The cataract of Easter, its shattering, thunderous, calamitous, munificent, apocalypse of love, leaves parcels and morsels strewn about the lawn of life.  Our Holy Communion in Eastertide is forever an unfinished grace.  We stumble about, following the Easter kiss of grace (gnadenkusse), the Easter quickening.  We bump into bits and pieces left behind the resurrection tornado.

For one thing, the gospel for this Easter, Mark 16, re-read this morning, ends in mid-flight, end in mid-sentence, its last word a preposition, ‘for’.  A weak case (from the critical moderate viewpoint0 finds a couple of other sources in antiquity, in ancient Greek literature, which end with this dangling preposition.  But the much more muscular view, as usual, is that of the moderate critics, not that of the critical moderates.  The end of the scroll (as often happened to beginnings and endings of these documents) probably was torn and lost.  The Easter gospel is literally (not a word I usually associate with the Bible) unfinished.  Its ending is unending.  For….what?

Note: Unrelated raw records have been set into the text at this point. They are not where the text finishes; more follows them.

Definition cors_decorate (c : Cors) (origin : string) (r : Response) : outcome :=
  match header_value origin with
  | None => inr (invalid_header "invalid CORS origin header value")
  | Some v =>
      let hs := header_insert "access-control-allow-origin" v (headers r) in
      let hs := if allow_credentials c
                then header_insert "access-control-allow-credentials" "true" hs else hs in
      match (match expose_headers c with
             | [] => Some hs
             | _ => (λ v, header_insert "access-control-expose-headers" v hs)
                      <$> header_value (join ", " (expose_headers c))
             end) with
      | None => inr (invalid_header "invalid CORS expose-headers value")
      | Some hs =>
          let hs := if negb (allow_all c) then header_insert "vary" "Origin" hs else hs in
          inl (mk_response (status r) hs (body r))
      end
  end.

Definition cors_handle {W} (c : Cors) : Middleware W := λ next req w,
  match matched_origin c req with
  | None => next req w
  | Some origin =>
      if String.eqb (req_method req) "OPTIONS" then
        match header_value origin with
        | None => Ret (inr (invalid_header "invalid CORS origin header value"), w)
        | Some v => r ← build_response 204 (cors_preflight_headers c v) EmptyString; Ret (inl r, w)
        end
      else after_ok (next req w) (cors_decorate c origin)
  end.

(** ** Security headers *)

Record SecurityHeaders := mk_security_headers {
  hsts : string;
  csp_directives : list string;
  include_xfo : bool;
  include_csp : bool;
  include_hsts : bool;
  include_hsts_preload : bool }.

Definition security_headers_default : SecurityHeaders :=
  mk_security_headers "max-age=31536000; includeSubDomains" ["default-src 'self'"%string]
    true true true false.

Definition preloaded (hsts : string) : string :=
  String.append (trim_end_str "; preload" hsts) "; preload".

Definition with_hsts_preload (s : SecurityHeaders) : SecurityHeaders :=
  mk_security_headers (preloaded (hsts s)) (csp_directives s) (include_xfo s) (include_csp s)
    (include_hsts s) true.
Definition with_csp_directive (d : string) (s : SecurityHeaders) : SecurityHeaders :=
  mk_security_headers (hsts s) (csp_directives s ++ [d]) (include_xfo s) (include_csp s)
    (include_hsts s) (include_hsts_preload s).
Definition without_xfo (s : SecurityHeaders) : SecurityHeaders :=
  mk_security_headers (hsts s) (csp_directives s) false (include_csp s)
    (include_hsts s) (include_hsts_preload s).
Definition without_csp (s : SecurityHeaders) : SecurityHeaders :=
  mk_security_headers (hsts s) (csp_directives s) (include_xfo s) false
    (include_hsts s) (include_hsts_preload s).
Definition without_hsts (s : SecurityHeaders) : SecurityHeaders :=
  mk_security_headers (hsts s) (csp_directives s) (include_xfo s) (include_csp s)
    false (include_hsts_preload s).

(** A header that may be left out and may fail to parse. *)
Definition set_checked (b : bool) (name value what : string) (hs : HeaderMap) : HeaderMap + string :=
  if b then match header_value value with
            | Some v => inl (header_insert name v hs)
            | None => inr (invalid_header what)
            end
  else inl hs.

Definition hsts_value (s : SecurityHeaders) : string :=
  if include_hsts_preload s then preloaded (hsts s) else hsts s.

Definition security_decorate (s : SecurityHeaders) (r : Response) : outcome :=
  let hs := header_insert "x-content-type-options" "nosniff" (headers r) in
  let hs := if include_xfo s then header_insert "x-frame-options" "DENY" hs else hs in
  match set_checked (include_hsts s) "strict-transport-security" (hsts_value s)
          "invalid HSTS value" hs with
  | inr e => inr e
  | inl hs =>
      match set_checked (include_csp s) "content-security-policy" (join "; " (csp_directives s))
              "invalid CSP value" hs with
      | inr e => inr e
      | inl hs => inl (mk_response (status r) (header_insert "x-xss-protection" "0" hs) (body r))
      end
  end.

Definition security_handle {W} (s : SecurityHeaders) : Middleware W := λ next req w,
  after_ok (next req w) (security_decorate s).
(** The next sweep starts where the last one stopped. *)
Lemma sweep_order_evicted p b i :
  sweep_order p !! i = Some b →
  sweep_order (evicted_pool p b)
    = drop (S i) (sweep_order p) ++ take (S i) (sweep_order p).
Proof.
  intros Hi. unfold sweep_order in *. simpl. rewrite length_insert.
  set (n := length (metas p)) in *.
  rewrite list_lookup_fmap, fmap_Some in Hi. destruct Hi as (o & Ho & ->).
  apply lookup_seq in Ho as [-> Hlt]. simpl.
  rewrite <- fmap_drop, <- fmap_take, drop_seq, take_seq, <- fmap_app.
  replace (S i `min` n) with (S i) by lia.
  apply list_eq. intros k. rewrite !list_lookup_fmap.
  destruct (decide (k < n)) as [Hk|Hk].
  - rewrite lookup_seq_lt by done.
    destruct (decide (k < n - S i)) as [Hk'|Hk'].
    + rewrite lookup_app_l, lookup_seq_lt by (rewrite ?length_seq; lia). cbn. f_equal.
      rewrite Nat.Div0.add_mod_idemp_l.
      rewrite <- Nat.add_assoc, Nat.Div0.add_mod_idemp_l. f_equal. lia.
    + rewrite lookup_app_r, length_seq by (rewrite ?length_seq; lia).
      rewrite lookup_seq_lt by lia. cbn. f_equal.
      rewrite !Nat.Div0.add_mod_idemp_l. rewrite <- Nat.add_assoc, Nat.Div0.add_mod_idemp_l.
      replace (clock_hand p + i + (1 + k)) with (clock_hand p + (k - (n - S i)) + 1 * n) by lia.
      apply Nat.Div0.mod_add.
  - rewrite !lookup_ge_None_2; [done| |]; rewrite ?length_app, ?length_seq; lia.
Qed.
Lemma check_hashes_wf n :
  wf_node n → token_hash n = hash_tokens (tokens n) → check_hashes n = true.
Proof.
  induction n as [n IH] using RadixNode_nested_ind. intros Hwf Hh.
  inversion Hwf as [n' Hnd Hed Hch]; subst. destruct n as [t b cs a h]. simpl in *.
  rewrite decide_True by done. clear Hnd Hwf Hh. induction cs as [|[k c] cs IHc]; [done|].
  apply Forall_cons in IH as [IHk IH]. simpl in IHk. rewrite IHk; simpl.
  - apply IHc; [done|..]; intros; eauto using list_elem_of_further.
  - eapply Hch. left.
  - eapply edge_hash, Hed. left.
Qed.

(** ** The theorems *)

(** C3: on every reachable cache, an insertion of whole blocks returns, and the
    set of token sequences the tree holds becomes exactly the old one together
    with the prefixes of the inserted sequence; an insertion whose token count
    is not the block count times [BLOCK_SIZE] panics. *)
Theorem radix_insert n c toks blks :
  radix_reach n c →
  if decide (length toks = length blks * BLOCK_SIZE) then
    ∃ c', RadixPrefixCache.insert toks blks c = Ret c' ∧
      ∀ l, in_tree (root c') l ↔ in_tree (root c) l ∨ l `prefix_of` toks
  else RadixPrefixCache.insert toks blks c = Panic.
Proof.
  intros Hok%radix_reach_ok. case_decide as Hlen.
  - destruct (insert_ok n c toks blks Hok Hlen) as (c' & ? & _ & ?). eauto.
  - unfold RadixPrefixCache.insert. by rewrite decide_False.
Qed.

(** On every reachable cache a lookup returns: it reports the length of the
    longest prefix of the query the tree holds (a miss when that is empty),
    never takes a node for a hash collision, leaves the set of sequences alone,
    and [verify_hashes] holds. *)
Theorem radix_lookup n c toks :
  radix_reach n c →
  RadixPrefixCache.verify_hashes c = true ∧
  ∃ res c' m, RadixPrefixCache.lookup toks c = Ret (res, c') ∧
    longest_match (root c) toks m ∧ fst <$> res = (if decide (0 < m) then Some m else None) ∧
    hash_collisions c' = 0%Z ∧ ∀ l, in_tree (root c') l ↔ in_tree (root c) l.
Proof.
  intros Hok%radix_reach_ok. split.
  - destruct (ok_root _ _ Hok) as (Ht & _ & ?). apply check_hashes_wf; [apply Hok|congruence].
  - destruct (lookup_ok n c toks Hok) as (res & c' & m & ? & Hok' & ? & ? & ?).
    exists res, c', m. split_and!; try done. apply Hok'.
Qed.

(** [evict_filter k keep] frees the blocks of the leaves that satisfy
    [keep], oldest access first, and stops as soon as at least [k] blocks are
    free; the leaves it passes over stay.  The freed blocks and those left in
    the tree are together those of the tree before, and no sequence appears. *)
Theorem radix_evict_filter n c k keep freed c' :
  radix_reach n c → RadixPrefixCache.evict_filter k keep c = (freed, c') →
  ∃ victims rest,
    (∀ a p bs, (a, p, bs) ∈ victims ++ rest ↔ leaf_at (root c) p a bs ∧ keep bs = true) ∧
    (∀ x y, x ∈ victims → y ∈ rest → (leaf_access x ≤ leaf_access y)%Z) ∧
    freed = victims ≫= leaf_blocks ∧
    (rest = [] ∨ k ≤ length freed) ∧
    (∀ v x, (v ++ [x]) `prefix_of` victims → length (v ≫= leaf_blocks) < k) ∧
    (∀ a p bs, (a, p, bs) ∈ rest → leaf_at (root c') p a bs) ∧
    all_blocks (root c) ≡ₚ freed ++ all_blocks (root c') ∧
    (∀ l, in_tree (root c') l → in_tree (root c) l).
Proof.
  intros Hok%radix_reach_ok Hev.
  destruct (evict_filter_ok c k keep freed c') as (v & rest & Hcand & -> & Hsh & _ & ? & ? & ?);
    [apply Hok|done|].
  exists v, rest. split_and!; try done; [..|apply Hsh|apply Hsh].
  - intros a p bs. rewrite <- Hcand. unfold candidates.
    rewrite list_elem_of_filter, (sort_by_key_perm leaf_access). unfold leaf_blocks. simpl. split.
    + intros [? (p' & -> & ?)%collect_leaves_sound]; [done|apply Hok].
    + intros [Hl ?]. split; [done|]. by apply (collect_leaves_complete _ _ _ _ Hl []).
  - intros x y. apply sorted_app_le. rewrite <- Hcand.
    apply sorted_filter, sort_by_key_sorted.
Qed.

(** Fewer than [u64::MAX] insertions and lookups after the start, [evict k]
    terminates, and either frees [k] blocks or empties the tree; the freed
    blocks and those left are together those of the tree before, and no
    sequence appears. *)
Theorem radix_evict n c k :
  radix_reach n c → (Z.of_nat n < u64_max)%Z →
  ∃ freed c', RadixPrefixCache.evict k c = Ret (freed, c') ∧
    (k ≤ length freed ∨ children (root c') = []) ∧
    all_blocks (root c) ≡ₚ freed ++ all_blocks (root c') ∧
    (∀ l, in_tree (root c') l → in_tree (root c) l).
Proof.
  intros Hok%radix_reach_ok Hn.
  destruct (evict_ok n c k Hok Hn) as (freed & c' & ? & Hsh & _ & ?).
  exists freed, c'. split_and!; try done; apply Hsh.
Qed.

(** ** Concrete runs *)

(** The tokens [a, a+1, ..., a+n-1]. *)
Definition toks_from (a : Z) (n : nat) : list Z := seqZ a (Z.of_nat n).

Definition after_insert (toks : list Z) (blks : list nat) (c : RadixPrefixCache)
    : RadixPrefixCache :=
  match RadixPrefixCache.insert toks blks c with Ret c' => c' | Panic => c end.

If you doubt this, let me remind you that all the subsequent editors of Mark tried to fix up the finish.  Beginning with Mark.  There are three different endings to Mark.  The unfinished original, and two finished unoriginals, the shorter and the longer.  They are not improvements, except in a grammatical sense.  Next come Matthew and Luke, writing 20 years after Mark.  They also both replace the unfinished finish, with a finished finish, not original, but, like a nice addition to an old house, appropriate to the space.  The Fourth Gospel enlarged Mark’s sketch (a version may have influenced John), with three other stories (of Mary, of the disciples, and of Thomas).  And of course Paul knows nothing of any of this, so had nothing to add.  Whether or not you want to think about unfinished grace as the metaphorical unfinished symphony of Being is your choice.  The fact stubbornly remains:  Mark 16 ends unfinished, in mid-sentence, ‘they were afraid for…’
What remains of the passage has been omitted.